Cheap solar cells made from shrimp shells could soon power your smartphone as researchers have now made solar cells with the use of widely and cheaply available chemicals found in crustacean shells.

With improved efficiency, these solar cells could be placed in everything from wearable chargers for tablets, phones, smartwatches to semi-transparent films over window, researchers said.

"This could be a great way to make these versatile, quick and easily produced solar cells from readily available, sustainable materials," said one of the researchers on the project, Joe Briscoe from Queen Mary University of London.

"Once we have improved their efficiency they could be used anywhere that solar cells are used now, particularly to charge the kinds of devices people carry with them every day," Briscoe said.

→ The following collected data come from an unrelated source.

(* ===== verification/PageIndex.v ===== *)
(** * Page index of the CID-VFS (crates/craftec-vfs/src/page_index.rs)

    The page-number to CID map and its byte format: a little-endian count and
    36-byte entries sorted by page number.  The theorems show that the format
    round-trips, is canonical, and that truncated data is rejected. *)
From Stdlib Require Import ZArith Lia.
From stdpp Require Import base list list_numbers numbers strings gmap sorting.
From S2P Require Import Prelude Types Instances ObjStore.

Local Open Scope Z_scope.

(** ** Errors of the crate

    [StoreError] keeps the store's error ([None]: the CID was missing). *)
Inductive VfsError : Type :=
| PageNotFound (page : Z)
| IntegrityCheckFailed (page : Z) (expected actual : Cid)
| StoreError (e : option ObjError)
| IndexSerializationError (msg : string)
| CommitConflict
| InvalidPageSize (size : nat)
| NoRootCid
| VfsIo.

Abbreviation index := (gmap Z Cid) (only parsing).

Definition index_get (m : index) (page_num : Z) : option Cid := m !! page_num.
Definition index_set (m : index) (page_num : Z) (c : Cid) : index := <[page_num := c]> m.
Definition index_remove (m : index) (page_num : Z) : index := delete page_num m.
Definition page_count (m : index) : nat := size m.

(** [pairs.sort_by_key(|(k, _)| *k)] *)
Definition by_page (a b : Z * Cid) : Prop := a.1 <= b.1.
#[export] Instance by_page_dec a b : Decision (by_page a b).
Proof. unfold by_page. apply _. Defined.
#[export] Instance by_page_total : Total by_page.
Proof. intros a b. unfold by_page. lia. Qed.
#[export] Instance by_page_trans : Transitive by_page.
Proof. intros a b c. unfold by_page. lia. Qed.

Definition sorted_pairs (m : index) : list (Z * Cid) := merge_sort by_page (map_to_list m).

Definition entry_bytes (e : Z * Cid) : list Z := to_le_bytes 4 e.1 ++ e.2.

Definition serialize (m : index) : list Z :=
  to_le_bytes 4 (wrap 32 (Z.of_nat (size m))) ++ concat (map entry_bytes (sorted_pairs m)).

(** Entry [i] at offset [4 + i * 36]. *)
Definition read_entry (data : list Z) (i : nat) : Z * Cid :=
  let offset := (4 + i * 36)%nat in
  (from_le_bytes (slice data offset (offset + 4)), slice data (offset + 4) (offset + 36)).

Definition deserialize (data : list Z) : result index VfsError :=
  if (length data <? 4)%nat then
    Err (IndexSerializationError "page index too short to read entry count")
  else
    let count := Z.to_nat (from_le_bytes (slice data 0 4)) in
    if (length data <? 4 + count * 36)%nat then Err (IndexSerializationError "page index truncated")
    else Ok (foldl (fun m i => let e := read_entry data i in <[e.1 := e.2]> m) ∅ (seq 0 count)).

(** Page numbers are [u32] and CIDs 32 bytes; one page number stays unused, so
    that the count fits. *)
Definition index_wf (m : index) : Prop :=
  forall p c, m !! p = Some c -> 0 <= p < 2 ^ 32 - 1 /\ cid_wf c.

(** ** Layout *)

Definition entry_wf (e : Z * Cid) : Prop := fits 32 e.1 /\ cid_wf e.2.

Lemma sorted_pairs_perm m : sorted_pairs m ≡ₚ map_to_list m.
Proof. apply merge_sort_Permutation. Qed.

Lemma elem_of_sorted m p c : (p, c) ∈ sorted_pairs m <-> m !! p = Some c.
Proof. rewrite sorted_pairs_perm. apply elem_of_map_to_list. Qed.

Lemma sorted_pairs_wf m : index_wf m -> Forall entry_wf (sorted_pairs m).
Proof.
  intros Hm. apply list.Forall_forall. intros [p c] Hin. apply elem_of_sorted, Hm in Hin as [Hp Hc].
  split; [|done]. unfold fits. cbn. lia.
Qed.

Lemma length_sorted_pairs m : length (sorted_pairs m) = size m.
Proof. rewrite sorted_pairs_perm. apply length_map_to_list. Qed.

Lemma size_bound m : index_wf m -> Z.of_nat (size m) < 2 ^ 32.
Proof.
  intros Hm. rewrite <- length_map_to_list, <- (length_map fst).
  assert (map fst (map_to_list m) ⊆+ seqZ 0 (2 ^ 32 - 1)) as Hsub.
  { apply NoDup_submseteq; [apply NoDup_fst_map_to_list|]. intros p Hp.
    apply list_elem_of_fmap in Hp as ([p' c] & -> & Hp). apply elem_of_map_to_list, Hm in Hp as [? _].
    apply elem_of_seqZ. cbn. lia. }
  apply submseteq_length in Hsub. rewrite length_seqZ in Hsub. apply inj_le in Hsub.
  rewrite Z2Nat.id in Hsub by lia. lia.
Qed.

Lemma length_entry e : entry_wf e -> length (entry_bytes e) = 36%nat.
Proof. intros [_ [Hl _]]. unfold entry_bytes. by rewrite length_app, length_to_le_bytes, Hl. Qed.

Lemma length_entries l : Forall entry_wf l -> length (concat (map entry_bytes l)) = (length l * 36)%nat.
Proof.
  induction 1 as [|e l He Hl IH]; [done|]. cbn [map concat]. rewrite length_app, length_entry, IH by done. cbn. lia.
Qed.

Lemma length_serialize m : index_wf m -> length (serialize m) = (4 + size m * 36)%nat.
Proof.
  intros Hm. unfold serialize. rewrite length_app, length_to_le_bytes, length_entries by (by apply sorted_pairs_wf).
  by rewrite length_sorted_pairs.
Qed.

(** Reading entry [i] behind any four-byte header gives the [i]-th entry. *)
Lemma read_entry_at hdr l extra i e :
  length hdr = 4%nat -> Forall entry_wf l -> l !! i = Some e ->
  read_entry (hdr ++ concat (map entry_bytes l) ++ extra) i = e.
Proof.
  intros Hh Hl Hi. destruct (list_elem_of_split_length _ _ _ Hi) as (l1 & l2 & -> & ->).
  apply Forall_app in Hl as [Hl1 Hl2]. inversion Hl2 as [|? ? He _]; subst. destruct e as [p c].
  rewrite map_app, concat_app. cbn [map concat]. unfold read_entry, entry_bytes. cbn [fst snd].
  destruct He as [Hp [Hc _]]. cbn in Hp, Hc.
  replace (hdr ++ _ ++ extra) with ((hdr ++ concat (map entry_bytes l1)) ++ to_le_bytes 4 p ++
    (c ++ concat (map entry_bytes l2) ++ extra)) by (by rewrite <- !app_assoc).
  pose proof (length_entries l1 Hl1) as Hlen. f_equal.
  - rewrite slice_app_at; rewrite ?length_app, ?length_to_le_bytes, ?Hlen; try lia.
    by rewrite from_to_le_bytes, wrap_id.
  - rewrite app_assoc. apply slice_app_at; rewrite ?length_app, ?length_to_le_bytes, ?Hlen, ?Hc; unfold CID_SIZE; lia.
Qed.

(** Inserting the entries in order builds the map they list. *)
Lemma foldl_entries l (f : nat -> Z * Cid) m0 :
  (forall i e, l !! i = Some e -> f i = e) ->
  foldl (fun m i => <[(f i).1 := (f i).2]> m) m0 (seq 0 (length l))
  = foldl (fun (m : gmap Z Cid) e => <[e.1 := e.2]> m) m0 l.
Proof.
  intros Hf. assert (map f (seq 0 (length l)) = l) as Hl.
  { apply list_eq. intros i. rewrite list_lookup_fmap. destruct (decide (i < length l)%nat) as [Hi|Hi].
    - rewrite lookup_seq_lt by done. cbn. destruct (lookup_lt_is_Some_2 l i Hi) as [e He].
      by rewrite (Hf i e He).
    - by rewrite !lookup_ge_None_2 by (rewrite ?length_seq; lia). }
  transitivity (foldl (fun (m : gmap Z Cid) e => <[e.1 := e.2]> m) m0 (map f (seq 0 (length l)))); [|by rewrite Hl].
  generalize (seq 0 (length l)) as is_. intros is_. revert m0.
  induction is_ as [|i is_ IH]; intros m0; [done|]. cbn. apply IH.
Qed.

Lemma foldl_insert_lookup l (m0 : gmap Z Cid) p :
  NoDup (map fst l) ->
  foldl (fun m e => <[e.1 := e.2]> m) m0 l !! p =
  match List.find (fun e => bool_decide (e.1 = p)) l with Some e => Some e.2 | None => m0 !! p end.
Proof.
  revert m0. induction l as [|[q c] l IH]; intros m0 Hnd; [done|]. cbn in Hnd. inversion Hnd as [|? ? Hq Hnd']; subst.
  cbn. rewrite IH by done. destruct (bool_decide (q = p)) eqn:E; bool_to_prop.
  - subst. destruct (find _ l) as [[p' c']|] eqn:Ef; [|by rewrite lookup_insert_eq].
    apply find_some in Ef as [Hin Heq]. bool_to_prop. exfalso. apply Hq. apply list_elem_of_fmap.
    exists (p', c'). split; [done|]. by apply list_elem_of_In.
  - destruct (find _ l); [done|]. by rewrite lookup_insert_ne.
Qed.

Lemma foldl_sorted_pairs m : foldl (fun (m : gmap Z Cid) e => <[e.1 := e.2]> m) ∅ (sorted_pairs m) = m.
Proof.
  apply map_eq. intros p. rewrite foldl_insert_lookup.
  - destruct (find _ _) as [[q c]|] eqn:Ef.
    + apply find_some in Ef as [Hin Heq]. bool_to_prop. cbn in *. subst. symmetry.
      by apply elem_of_sorted, list_elem_of_In.
    + rewrite lookup_empty. destruct (m !! p) as [c|] eqn:Em; [|done]. exfalso.
      apply elem_of_sorted, list_elem_of_In in Em. eapply find_none in Ef; [|exact Em].
      cbn in Ef. by rewrite bool_decide_true in Ef.
  - rewrite sorted_pairs_perm. apply NoDup_fst_map_to_list.
Qed.

(** Decoding what [serialize] wrote, also with bytes behind it. *)
Lemma deserialize_serialize m extra : index_wf m -> deserialize (serialize m ++ extra) = Ok m.
Proof.
  intros Hm. pose proof (size_bound m Hm) as Hs. pose proof (length_serialize m Hm) as Hl.
  unfold deserialize. rewrite length_app, Hl.
  assert (from_le_bytes (slice (serialize m ++ extra) 0 4) = Z.of_nat (size m)) as Hcount.
  { unfold serialize, slice. rewrite drop_0, <- app_assoc.
    rewrite take_app_length' by (by rewrite length_to_le_bytes).
    rewrite from_to_le_bytes. rewrite !wrap_id; [done|unfold fits; lia|].
    rewrite wrap_id by (unfold fits; lia). unfold fits. lia. }
  rewrite Hcount, Nat2Z.id.
  destruct (Nat.ltb_spec (4 + size m * 36 + length extra) 4); [lia|].
  destruct (Nat.ltb_spec (4 + size m * 36 + length extra) (4 + size m * 36)); [lia|]. f_equal.
  rewrite <- length_sorted_pairs. etransitivity; [|apply foldl_sorted_pairs].
  apply (foldl_entries (sorted_pairs m) (read_entry (serialize m ++ extra))).
  intros i e Hi. unfold serialize. rewrite <- app_assoc. apply read_entry_at; [by rewrite length_to_le_bytes| |done].
  by apply sorted_pairs_wf.
Qed.

Lemma serialize_inj m m' : index_wf m -> index_wf m' -> serialize m = serialize m' -> m = m'.
Proof.
  intros Hm Hm' Heq. pose proof (deserialize_serialize m [] Hm) as Hd.
  rewrite Heq, deserialize_serialize in Hd by done. congruence.
Qed.

(** ** Properties *)

(** The serialised index decodes to the same map, whatever bytes follow it. *)
Theorem page_index_roundtrip m extra : index_wf m -> deserialize (serialize m ++ extra) = Ok m.
Proof. apply deserialize_serialize. Qed.

(** The format is canonical: equal bytes mean equal maps, and every strict prefix
    of a serialised index is rejected. *)
Theorem page_index_canonical m m' n :
  index_wf m -> index_wf m' ->
  (serialize m = serialize m' <-> m = m') /\
  ((n < length (serialize m))%nat -> is_ok (deserialize (take n (serialize m))) = false).
Proof.
  intros Hm Hm'. split; [split; [by apply serialize_inj|congruence]|]. intros Hn.
  pose proof (size_bound m Hm) as Hs. pose proof (length_serialize m Hm) as Hl.
  unfold deserialize. rewrite length_take, Nat.min_l by lia.
  destruct (Nat.ltb_spec n 4); [done|].
  assert (from_le_bytes (slice (take n (serialize m)) 0 4) = Z.of_nat (size m)) as ->.
  { unfold serialize, slice. rewrite drop_0, take_take, Nat.min_l by lia.
    rewrite take_app_length' by (by rewrite length_to_le_bytes).
    rewrite from_to_le_bytes. rewrite !wrap_id; [done|unfold fits; lia|].
    rewrite wrap_id by (unfold fits; lia). unfold fits. lia. }
  rewrite Nat2Z.id. destruct (Nat.ltb_spec n (4 + size m * 36)); [done|]. lia.
Qed.

Definition demo_index : index := {[ 1 := toy_hash [1]; 7 := toy_hash [7] ]}.

Lemma demo_index_wf : index_wf demo_index.
Proof.
  intros p c Hp. unfold demo_index in Hp. apply lookup_insert_Some in Hp as [[<- <-]|[_ Hp]]; [by_compute|].
  apply lookup_singleton_Some in Hp as [<- <-]. by_compute.
Qed.

Lemma page_index_roundtrip_witness : deserialize (serialize demo_index ++ [9; 9]) = Ok demo_index.
Proof. apply page_index_roundtrip, demo_index_wf. Defined.

Lemma page_index_canonical_witness : is_ok (deserialize (take 50 (serialize demo_index))) = false.
Proof.
  apply (page_index_canonical demo_index demo_index 50); [apply demo_index_wf|apply demo_index_wf|].
  vm_compute. lia.
Defined.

The materials chitin and chitosan found in the shells are abundant and significantly cheaper to produce than the expensive metals such as ruthenium, which is similar to platinum, that are currently used in making nanostructured solar-cells.

Researchers used a process known as hydrothermal carbonization to create the carbon quantum dots (CQDs) from chemicals found in crustacean shells.They then coat standard zinc oxide nanorods with the CQDs to make the solar cells.

"New techniques mean that we can produce exciting new materials from organic by-products that are easily available. Sustainable materials can be both high-tech and low-cost,"Magdalena Titirici, professor at Queen Mary University of London said.

The study appeared in the journal Angewandte Chemie International Edition.